■ TRY IT: A single number is required: the count of lines in the records below that contain the word "dayofweek".

[Stored items]
^^^^^^^^
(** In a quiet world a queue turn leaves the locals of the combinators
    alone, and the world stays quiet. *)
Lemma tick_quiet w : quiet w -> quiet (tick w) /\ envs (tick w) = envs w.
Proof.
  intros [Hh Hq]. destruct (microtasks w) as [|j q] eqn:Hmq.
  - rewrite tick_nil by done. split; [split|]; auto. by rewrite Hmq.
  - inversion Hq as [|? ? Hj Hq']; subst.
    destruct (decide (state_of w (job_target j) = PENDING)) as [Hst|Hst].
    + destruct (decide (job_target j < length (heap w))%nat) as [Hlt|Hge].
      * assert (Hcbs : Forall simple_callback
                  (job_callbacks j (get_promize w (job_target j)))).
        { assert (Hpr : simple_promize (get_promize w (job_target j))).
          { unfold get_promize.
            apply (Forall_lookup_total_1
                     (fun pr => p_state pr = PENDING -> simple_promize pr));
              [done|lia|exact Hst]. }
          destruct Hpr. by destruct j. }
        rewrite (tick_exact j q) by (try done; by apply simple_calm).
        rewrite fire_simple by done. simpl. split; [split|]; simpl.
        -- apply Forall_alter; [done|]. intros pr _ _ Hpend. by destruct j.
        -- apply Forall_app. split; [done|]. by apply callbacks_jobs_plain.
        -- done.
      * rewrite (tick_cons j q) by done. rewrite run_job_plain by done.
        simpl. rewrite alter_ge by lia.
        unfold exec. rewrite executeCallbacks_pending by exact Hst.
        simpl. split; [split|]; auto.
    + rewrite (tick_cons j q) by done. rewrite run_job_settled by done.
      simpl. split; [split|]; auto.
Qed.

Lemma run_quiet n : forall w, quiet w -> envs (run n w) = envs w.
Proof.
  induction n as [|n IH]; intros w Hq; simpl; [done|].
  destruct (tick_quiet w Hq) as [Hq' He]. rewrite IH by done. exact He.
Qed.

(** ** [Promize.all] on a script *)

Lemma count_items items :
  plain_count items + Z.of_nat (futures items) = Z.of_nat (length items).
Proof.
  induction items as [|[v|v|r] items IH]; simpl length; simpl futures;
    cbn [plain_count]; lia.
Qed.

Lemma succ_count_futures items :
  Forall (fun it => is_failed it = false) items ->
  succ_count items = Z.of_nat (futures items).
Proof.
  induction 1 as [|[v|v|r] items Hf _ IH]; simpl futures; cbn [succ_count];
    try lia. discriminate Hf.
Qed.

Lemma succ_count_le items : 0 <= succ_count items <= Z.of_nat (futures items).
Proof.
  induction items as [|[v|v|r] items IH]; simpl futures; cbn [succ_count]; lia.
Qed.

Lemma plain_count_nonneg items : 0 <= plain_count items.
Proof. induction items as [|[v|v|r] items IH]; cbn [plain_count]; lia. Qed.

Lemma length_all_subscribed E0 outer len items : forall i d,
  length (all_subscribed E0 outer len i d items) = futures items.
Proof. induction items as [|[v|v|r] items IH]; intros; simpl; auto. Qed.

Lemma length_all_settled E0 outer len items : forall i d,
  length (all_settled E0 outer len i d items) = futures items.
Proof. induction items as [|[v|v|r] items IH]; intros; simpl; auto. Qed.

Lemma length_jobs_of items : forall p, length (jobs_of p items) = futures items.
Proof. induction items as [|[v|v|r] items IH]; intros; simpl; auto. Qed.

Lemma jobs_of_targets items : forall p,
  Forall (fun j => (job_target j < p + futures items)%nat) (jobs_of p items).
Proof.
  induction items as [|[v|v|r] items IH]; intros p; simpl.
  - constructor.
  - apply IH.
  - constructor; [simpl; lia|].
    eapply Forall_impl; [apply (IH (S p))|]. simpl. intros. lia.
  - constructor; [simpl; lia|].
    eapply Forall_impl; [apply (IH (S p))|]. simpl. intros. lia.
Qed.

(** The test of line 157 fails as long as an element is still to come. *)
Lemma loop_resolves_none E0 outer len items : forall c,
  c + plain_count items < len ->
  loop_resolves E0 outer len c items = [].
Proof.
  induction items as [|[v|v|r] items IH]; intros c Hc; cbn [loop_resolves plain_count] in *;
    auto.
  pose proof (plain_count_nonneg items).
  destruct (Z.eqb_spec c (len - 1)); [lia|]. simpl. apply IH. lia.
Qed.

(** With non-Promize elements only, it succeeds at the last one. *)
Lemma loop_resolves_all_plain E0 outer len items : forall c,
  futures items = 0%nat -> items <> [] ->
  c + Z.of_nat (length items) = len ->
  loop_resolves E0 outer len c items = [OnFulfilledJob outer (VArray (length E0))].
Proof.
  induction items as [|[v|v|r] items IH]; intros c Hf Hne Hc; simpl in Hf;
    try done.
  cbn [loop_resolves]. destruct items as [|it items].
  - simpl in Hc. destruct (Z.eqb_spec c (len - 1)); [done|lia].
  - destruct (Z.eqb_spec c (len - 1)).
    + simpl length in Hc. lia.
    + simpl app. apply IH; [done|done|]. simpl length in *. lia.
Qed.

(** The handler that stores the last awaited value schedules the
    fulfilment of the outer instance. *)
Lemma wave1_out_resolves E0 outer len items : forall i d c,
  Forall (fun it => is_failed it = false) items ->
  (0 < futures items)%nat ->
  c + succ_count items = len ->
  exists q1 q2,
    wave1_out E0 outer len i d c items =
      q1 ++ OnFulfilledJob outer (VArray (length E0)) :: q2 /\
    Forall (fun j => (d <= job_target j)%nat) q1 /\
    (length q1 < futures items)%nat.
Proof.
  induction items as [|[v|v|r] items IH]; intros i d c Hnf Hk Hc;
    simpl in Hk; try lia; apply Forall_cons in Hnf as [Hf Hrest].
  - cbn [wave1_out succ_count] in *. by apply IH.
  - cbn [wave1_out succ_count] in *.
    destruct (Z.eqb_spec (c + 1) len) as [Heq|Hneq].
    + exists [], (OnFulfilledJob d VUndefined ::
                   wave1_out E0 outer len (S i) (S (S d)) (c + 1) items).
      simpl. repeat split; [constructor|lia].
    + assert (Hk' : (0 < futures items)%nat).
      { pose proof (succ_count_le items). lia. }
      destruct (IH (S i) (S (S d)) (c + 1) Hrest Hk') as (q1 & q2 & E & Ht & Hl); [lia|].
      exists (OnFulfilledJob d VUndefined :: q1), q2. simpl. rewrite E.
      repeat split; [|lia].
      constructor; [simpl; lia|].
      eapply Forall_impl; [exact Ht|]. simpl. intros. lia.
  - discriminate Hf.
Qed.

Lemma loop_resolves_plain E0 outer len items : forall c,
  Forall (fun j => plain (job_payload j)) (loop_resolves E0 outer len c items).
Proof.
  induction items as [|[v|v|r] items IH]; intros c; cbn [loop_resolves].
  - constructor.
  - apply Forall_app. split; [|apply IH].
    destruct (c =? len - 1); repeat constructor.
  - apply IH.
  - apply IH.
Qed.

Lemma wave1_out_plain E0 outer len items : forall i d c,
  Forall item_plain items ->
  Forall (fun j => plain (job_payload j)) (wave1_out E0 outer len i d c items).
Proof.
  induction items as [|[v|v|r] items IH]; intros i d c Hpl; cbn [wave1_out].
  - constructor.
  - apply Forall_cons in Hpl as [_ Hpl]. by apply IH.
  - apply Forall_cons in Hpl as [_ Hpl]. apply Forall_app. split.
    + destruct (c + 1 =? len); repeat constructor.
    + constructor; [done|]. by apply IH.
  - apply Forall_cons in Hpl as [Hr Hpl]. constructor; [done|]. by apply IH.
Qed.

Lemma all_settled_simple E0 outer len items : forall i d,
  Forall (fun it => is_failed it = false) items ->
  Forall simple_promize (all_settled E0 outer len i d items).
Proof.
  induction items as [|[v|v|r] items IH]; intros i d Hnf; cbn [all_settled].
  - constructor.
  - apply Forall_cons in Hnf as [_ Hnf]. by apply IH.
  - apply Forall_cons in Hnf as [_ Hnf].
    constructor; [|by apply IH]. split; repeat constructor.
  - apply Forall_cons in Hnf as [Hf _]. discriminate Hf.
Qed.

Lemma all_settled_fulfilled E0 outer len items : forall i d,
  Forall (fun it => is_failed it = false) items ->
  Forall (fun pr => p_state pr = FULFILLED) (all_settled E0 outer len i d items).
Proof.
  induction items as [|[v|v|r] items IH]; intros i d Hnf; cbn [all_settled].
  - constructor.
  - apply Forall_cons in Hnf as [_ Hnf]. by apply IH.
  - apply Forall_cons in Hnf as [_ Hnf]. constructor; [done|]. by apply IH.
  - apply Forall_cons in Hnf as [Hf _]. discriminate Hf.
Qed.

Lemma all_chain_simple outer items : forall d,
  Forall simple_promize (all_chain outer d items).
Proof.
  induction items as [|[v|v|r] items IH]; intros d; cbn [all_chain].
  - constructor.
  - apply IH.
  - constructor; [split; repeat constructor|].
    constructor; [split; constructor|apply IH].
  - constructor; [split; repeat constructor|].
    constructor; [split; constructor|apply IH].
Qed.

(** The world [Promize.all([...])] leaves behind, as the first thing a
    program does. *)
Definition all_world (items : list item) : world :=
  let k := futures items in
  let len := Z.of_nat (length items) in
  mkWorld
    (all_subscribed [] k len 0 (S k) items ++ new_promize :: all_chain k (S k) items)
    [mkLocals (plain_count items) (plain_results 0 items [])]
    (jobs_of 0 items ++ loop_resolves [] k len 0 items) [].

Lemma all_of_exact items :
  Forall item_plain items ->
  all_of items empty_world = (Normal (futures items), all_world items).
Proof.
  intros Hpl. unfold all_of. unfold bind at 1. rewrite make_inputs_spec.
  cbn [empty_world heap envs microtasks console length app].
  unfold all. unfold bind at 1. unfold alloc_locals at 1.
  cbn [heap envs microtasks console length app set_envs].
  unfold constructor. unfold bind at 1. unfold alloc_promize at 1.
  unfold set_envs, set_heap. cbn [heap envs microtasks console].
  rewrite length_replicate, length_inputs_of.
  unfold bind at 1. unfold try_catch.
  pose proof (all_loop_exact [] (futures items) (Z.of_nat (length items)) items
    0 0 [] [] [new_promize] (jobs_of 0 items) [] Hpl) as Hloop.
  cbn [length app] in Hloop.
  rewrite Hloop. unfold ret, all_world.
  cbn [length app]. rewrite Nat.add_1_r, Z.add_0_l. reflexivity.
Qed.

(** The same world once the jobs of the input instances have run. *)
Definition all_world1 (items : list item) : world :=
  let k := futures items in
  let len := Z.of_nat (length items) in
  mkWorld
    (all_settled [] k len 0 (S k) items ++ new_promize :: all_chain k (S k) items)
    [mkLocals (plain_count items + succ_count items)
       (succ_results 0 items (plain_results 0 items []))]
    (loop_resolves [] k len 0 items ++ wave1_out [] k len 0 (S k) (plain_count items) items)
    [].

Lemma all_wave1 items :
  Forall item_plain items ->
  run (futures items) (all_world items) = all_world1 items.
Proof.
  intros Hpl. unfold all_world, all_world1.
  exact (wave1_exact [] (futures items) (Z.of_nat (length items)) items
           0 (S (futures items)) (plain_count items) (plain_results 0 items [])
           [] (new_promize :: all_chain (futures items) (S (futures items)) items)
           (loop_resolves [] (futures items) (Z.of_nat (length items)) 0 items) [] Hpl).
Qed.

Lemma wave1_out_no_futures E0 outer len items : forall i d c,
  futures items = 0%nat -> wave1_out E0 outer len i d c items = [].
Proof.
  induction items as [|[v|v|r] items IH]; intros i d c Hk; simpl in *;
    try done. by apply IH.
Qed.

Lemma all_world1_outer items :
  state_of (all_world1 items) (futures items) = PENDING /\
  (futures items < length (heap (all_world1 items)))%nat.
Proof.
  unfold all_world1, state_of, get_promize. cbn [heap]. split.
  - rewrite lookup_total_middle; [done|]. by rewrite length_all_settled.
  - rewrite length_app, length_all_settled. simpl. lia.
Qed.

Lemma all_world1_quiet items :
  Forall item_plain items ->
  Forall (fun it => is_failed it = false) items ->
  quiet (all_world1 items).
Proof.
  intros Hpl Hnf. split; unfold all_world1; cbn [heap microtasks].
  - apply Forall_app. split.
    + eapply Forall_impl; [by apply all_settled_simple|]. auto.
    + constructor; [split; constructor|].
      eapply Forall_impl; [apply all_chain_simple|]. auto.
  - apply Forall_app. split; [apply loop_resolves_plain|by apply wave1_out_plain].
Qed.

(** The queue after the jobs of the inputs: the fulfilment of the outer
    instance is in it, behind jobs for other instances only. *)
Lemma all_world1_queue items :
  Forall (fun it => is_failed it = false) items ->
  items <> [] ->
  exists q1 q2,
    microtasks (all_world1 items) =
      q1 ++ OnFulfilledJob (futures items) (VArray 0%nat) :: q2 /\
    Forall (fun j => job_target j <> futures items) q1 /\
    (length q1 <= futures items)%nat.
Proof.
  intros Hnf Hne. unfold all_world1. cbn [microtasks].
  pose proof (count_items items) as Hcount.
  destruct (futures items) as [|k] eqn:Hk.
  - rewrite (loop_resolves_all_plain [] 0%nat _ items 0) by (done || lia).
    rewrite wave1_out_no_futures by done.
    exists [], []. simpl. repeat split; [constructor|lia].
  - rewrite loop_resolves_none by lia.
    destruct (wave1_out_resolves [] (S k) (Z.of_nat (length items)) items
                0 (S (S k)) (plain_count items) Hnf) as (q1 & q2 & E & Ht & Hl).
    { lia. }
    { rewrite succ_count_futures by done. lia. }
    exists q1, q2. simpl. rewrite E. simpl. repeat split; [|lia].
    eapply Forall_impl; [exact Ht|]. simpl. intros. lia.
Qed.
^^^^^^^^
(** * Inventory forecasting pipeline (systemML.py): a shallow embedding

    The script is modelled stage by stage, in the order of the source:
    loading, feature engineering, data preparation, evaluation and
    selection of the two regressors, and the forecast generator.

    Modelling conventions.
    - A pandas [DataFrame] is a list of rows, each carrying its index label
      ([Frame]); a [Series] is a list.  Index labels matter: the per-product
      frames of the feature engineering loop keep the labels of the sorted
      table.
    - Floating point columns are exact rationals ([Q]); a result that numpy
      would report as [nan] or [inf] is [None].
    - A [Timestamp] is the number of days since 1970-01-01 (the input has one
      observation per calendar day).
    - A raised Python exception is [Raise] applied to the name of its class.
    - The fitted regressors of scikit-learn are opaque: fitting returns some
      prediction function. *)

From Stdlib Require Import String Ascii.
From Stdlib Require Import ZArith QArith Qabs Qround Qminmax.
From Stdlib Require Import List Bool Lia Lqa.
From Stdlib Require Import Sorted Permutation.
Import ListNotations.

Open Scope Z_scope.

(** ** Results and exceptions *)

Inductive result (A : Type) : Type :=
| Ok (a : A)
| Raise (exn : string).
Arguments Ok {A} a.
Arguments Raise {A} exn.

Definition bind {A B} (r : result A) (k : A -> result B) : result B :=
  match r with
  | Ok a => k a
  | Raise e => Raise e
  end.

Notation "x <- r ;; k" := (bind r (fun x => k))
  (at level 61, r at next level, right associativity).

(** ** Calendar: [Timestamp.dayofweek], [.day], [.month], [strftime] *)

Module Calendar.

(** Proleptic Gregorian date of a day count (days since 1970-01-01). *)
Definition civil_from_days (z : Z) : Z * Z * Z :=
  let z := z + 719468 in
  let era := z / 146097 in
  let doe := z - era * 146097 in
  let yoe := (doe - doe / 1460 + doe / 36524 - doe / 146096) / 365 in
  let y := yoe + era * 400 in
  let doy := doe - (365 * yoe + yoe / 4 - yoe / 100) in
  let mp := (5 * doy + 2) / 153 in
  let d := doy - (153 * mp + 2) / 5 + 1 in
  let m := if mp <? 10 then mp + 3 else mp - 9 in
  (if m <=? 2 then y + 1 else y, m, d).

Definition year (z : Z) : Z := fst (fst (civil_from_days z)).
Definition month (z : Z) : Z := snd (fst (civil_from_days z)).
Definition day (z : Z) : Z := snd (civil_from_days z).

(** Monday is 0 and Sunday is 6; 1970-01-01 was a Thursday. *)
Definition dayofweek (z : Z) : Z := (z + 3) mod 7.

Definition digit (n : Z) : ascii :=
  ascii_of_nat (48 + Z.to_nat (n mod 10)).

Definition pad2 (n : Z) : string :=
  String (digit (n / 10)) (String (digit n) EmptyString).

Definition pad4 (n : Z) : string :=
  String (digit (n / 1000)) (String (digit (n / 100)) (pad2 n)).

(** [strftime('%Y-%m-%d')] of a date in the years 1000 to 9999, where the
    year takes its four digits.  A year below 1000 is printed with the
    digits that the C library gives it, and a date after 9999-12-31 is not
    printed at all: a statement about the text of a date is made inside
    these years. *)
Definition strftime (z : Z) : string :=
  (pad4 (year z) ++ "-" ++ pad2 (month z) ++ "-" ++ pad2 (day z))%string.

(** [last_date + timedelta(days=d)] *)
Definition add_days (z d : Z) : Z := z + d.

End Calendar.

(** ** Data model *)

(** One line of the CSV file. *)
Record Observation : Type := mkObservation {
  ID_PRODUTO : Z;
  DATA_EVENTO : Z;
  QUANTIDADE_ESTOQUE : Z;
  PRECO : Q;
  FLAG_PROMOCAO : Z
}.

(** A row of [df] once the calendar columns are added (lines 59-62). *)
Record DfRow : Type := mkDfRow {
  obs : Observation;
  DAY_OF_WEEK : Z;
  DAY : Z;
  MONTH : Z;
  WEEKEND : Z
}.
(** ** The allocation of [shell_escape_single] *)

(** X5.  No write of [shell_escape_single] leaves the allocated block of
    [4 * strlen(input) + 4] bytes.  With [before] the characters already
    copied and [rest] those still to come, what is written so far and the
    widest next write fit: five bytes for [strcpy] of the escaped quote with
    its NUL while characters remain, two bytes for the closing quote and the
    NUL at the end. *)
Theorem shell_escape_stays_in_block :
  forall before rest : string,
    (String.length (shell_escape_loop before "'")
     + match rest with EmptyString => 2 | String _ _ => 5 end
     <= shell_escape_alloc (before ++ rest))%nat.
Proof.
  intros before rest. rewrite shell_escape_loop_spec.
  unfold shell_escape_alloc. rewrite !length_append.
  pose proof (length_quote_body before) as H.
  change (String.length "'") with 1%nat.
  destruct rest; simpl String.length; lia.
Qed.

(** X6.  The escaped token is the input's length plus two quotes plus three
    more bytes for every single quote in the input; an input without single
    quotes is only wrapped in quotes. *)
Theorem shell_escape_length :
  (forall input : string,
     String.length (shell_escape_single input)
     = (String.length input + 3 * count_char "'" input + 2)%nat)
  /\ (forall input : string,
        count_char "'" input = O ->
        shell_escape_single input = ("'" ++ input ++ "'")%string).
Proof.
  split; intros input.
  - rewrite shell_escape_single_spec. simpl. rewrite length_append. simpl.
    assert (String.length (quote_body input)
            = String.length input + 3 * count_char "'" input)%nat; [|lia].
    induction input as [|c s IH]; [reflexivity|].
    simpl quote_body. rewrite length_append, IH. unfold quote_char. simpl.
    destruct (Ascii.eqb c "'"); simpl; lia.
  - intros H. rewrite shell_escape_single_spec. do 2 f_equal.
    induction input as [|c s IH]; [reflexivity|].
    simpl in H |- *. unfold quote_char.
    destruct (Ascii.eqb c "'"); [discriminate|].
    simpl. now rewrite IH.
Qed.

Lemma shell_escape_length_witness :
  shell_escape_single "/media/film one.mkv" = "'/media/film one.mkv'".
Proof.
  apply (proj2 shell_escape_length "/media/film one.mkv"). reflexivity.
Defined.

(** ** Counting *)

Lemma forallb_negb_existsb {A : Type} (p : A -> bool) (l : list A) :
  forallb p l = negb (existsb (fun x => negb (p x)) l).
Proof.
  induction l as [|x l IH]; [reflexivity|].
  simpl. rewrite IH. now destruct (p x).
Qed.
^^^^^^^^
■ RESPONSE: 2